Deaths recorded on the three main Mediterranean Sea routes through 120 days of 2019 are at 410 individuals – or about two-thirds of the 616 deaths confirmed during the same period in 2018 (see chart below).
IOM Italy
According to IOM Rome’s Flavio Di Giacomo, citing official Ministry of Interior figures, 812 migrants have arrived by sea to Italy in 2019. That total, through four months, is less than the total recorded for almost any single month between January 2016 and (see chart below) and November 2018, as well as during all the months of 2014 and 2015.
IOM Greece’s Christine Nikolaidou said on Thursday (2/05) that over the past week, since 25 April, the Hellenic Coast Guard (HCG) reported at least ten incidents requiring search and rescue operations off the islands of Chios, Lesvos, Samos, Farmakonisi and Sifnos.

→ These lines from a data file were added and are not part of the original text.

(** * imapclient.response_lexer: the IMAP response tokenizer

    A shallow embedding of [response_lexer.pyx].  The file holds two
    revisions of the module: the first one scans with two 256-entry
    tables and a pair of cursors [fr]/[to] into the source text, the
    second one tests set membership and accumulates each token in a
    bytearray.  Both are embedded ([Module V1], [Module V2]) next to the
    classes [LiteralHandlingIter], [Lexer] and [TokenSource] they share. *)

From Stdlib Require Import List ZArith Lia Bool.
From Stdlib Require Strings.String.
From Stdlib Require Import Strings.Byte.
Import ListNotations String.StringSyntax.
Open Scope string_scope.
Open Scope Z_scope.

(** ** Python values *)

(** A [bytes] object.  A [bytes] of length one (an element obtained by
    indexing in Python 2, the [*_CHR] constants) is represented by its
    byte. *)
Definition bytes := list byte.

Definition ord (b : byte) : Z := Z.of_N (Byte.to_N b).

Definition chr (o : Z) : byte :=
  match Byte.of_N (Z.to_N o) with
  | Some b => b
  | None => x00
  end.

Definition len (s : bytes) : Z := Z.of_nat (length s).

(** [s[i]] for an index inside the text. *)
Definition getitem (s : bytes) (i : Z) : byte := nth (Z.to_nat i) s x00.

(** [s[a:b]] for non-negative [a] and [b]. *)
Definition slice (s : bytes) (a b : Z) : bytes :=
  firstn (Z.to_nat b - Z.to_nat a) (skipn (Z.to_nat a) s).

(** Index of the first [c] in [s], where [s] starts at index [i]. *)
Fixpoint find_from (s : bytes) (c : byte) (i : Z) : Z :=
  match s with
  | [] => -1
  | b :: s' => if Byte.eqb b c then i else find_from s' c (i + 1)
  end.

(** [s.find(c, start)] for a one-byte [c] and a non-negative [start]. *)
Definition find (s : bytes) (c : byte) (start : Z) : Z :=
  find_from (skipn (Z.to_nat start) s) c start.
(** * GCIF: the filtered, context-modelled pixel engine

    A shallow embedding of the parts of the GCIF codec that live in
    [encoder/MonoWriter.cpp], [encoder/LZMatchFinder.hpp],
    [encoder/ImageRGBAWriter.hpp] and [decoder/ImageRGBAReader.hpp], and of
    the older writers in [ImageCMWriter.hpp] and in the second half of
    [decoder/ImageRGBAReader.hpp] (class ImageLPWriter).

    Conventions.
    - Machine integers are [Z]; a wrap-around is written where the source
      has one ([u8w], [u16w], [u32w]).
    - A C array is a [list Z] read with [peek] and written with [poke]
      (stdpp's lookup and insert); a raw pointer that the source lets run
      past its array is an offset into a total memory [Z -> Z].
    - A collaborator whose code is in another file of the repository (the
      entropy estimator, the filter catalogues, the score and chaos tables,
      the bit reader) is a [Variable] of the enclosing [Section]. *)

From Stdlib Require Import ZArith List Lia Bool.
From stdpp Require Import base numbers list gmap.

Local Open Scope Z_scope.

(** ** Machine arithmetic and arrays *)

Definition u8w (v : Z) : Z := v mod 256.
Definition u16w (v : Z) : Z := v mod 65536.
Definition u32w (v : Z) : Z := v mod 4294967296.
Definition u64w (v : Z) : Z := v mod 18446744073709551616.

(** [0x7fffffff], the start value of every "best entropy so far". *)
Definition INT_MAX : Z := 2147483647.

Definition peek (l : list Z) (i : nat) : Z := default 0 (l !! i).
Definition poke (l : list Z) (i : nat) (v : Z) : list Z := <[i := v]> l.

(** Tile sentinels ([MASK_TILE], [TODO_TILE] of the writers). *)
Definition MASK_TILE : Z := 255.
Definition TODO_TILE : Z := 0.

(** * MonoWriter *)

Module Mono.

(** [MonoWriter::Parameters]: the plane to compress and its knobs. *)
Record Parameters := mkParameters {
  data : list Z;
  num_syms : Z;
  size_x : nat;
  size_y : nat;
  min_bits : Z;
  max_bits : Z;
  mask : nat -> nat -> bool
}.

The HCG rescued a total of 190 migrants and transferred them to those respective ports.
Those arrivals were among some 175 IOM recorded during those days, bringing to 7,547 the total number of sea arrivals to Greece this year (see chart below).
Arrivals by sea
* Unofficial data collected by IOM Greece and the Greek authorities of arrivals by sea.
Missing Migrants Project
2019 is the sixth year of IOM’s efforts to systematically record deaths on migration routes worldwide through its Missing Migrants Project.
Since the beginning of 2014, the project has recorded the deaths of 31,776 individuals, including 817 in 2019 (see chart below), although due to the challenges of collecting information about these people and the contexts of their deaths, the true number of lives lost during migration is likely much higher. Missing Migrants Project records should only be viewed as indicative of the risks associated with migration, rather than representative of the true number of deaths across time or geography.
In Morocco, 18 people from sub-Saharan Africa were killed in a car accident on Saturday (27/04) after their car fell into a canal while travelling from Saida to Nador. Another 28 were injured, including two men with serious injuries who were transferred to the university hospital in Oujda Saturday evening. Reports from the Moroccan Association for Human Rights in Nador indicate that several women are among the dead, as well as a father who is survived by his two children. In Ceuta, the Spanish enclave in Northern Africa, a 24-year-old Moroccan man died from his wounds after being stabbed in the Port of Ceuta on 29 April. He had just crossed the border two days before with the aim of reaching mainland Spain. He leaves behind five siblings and his parents.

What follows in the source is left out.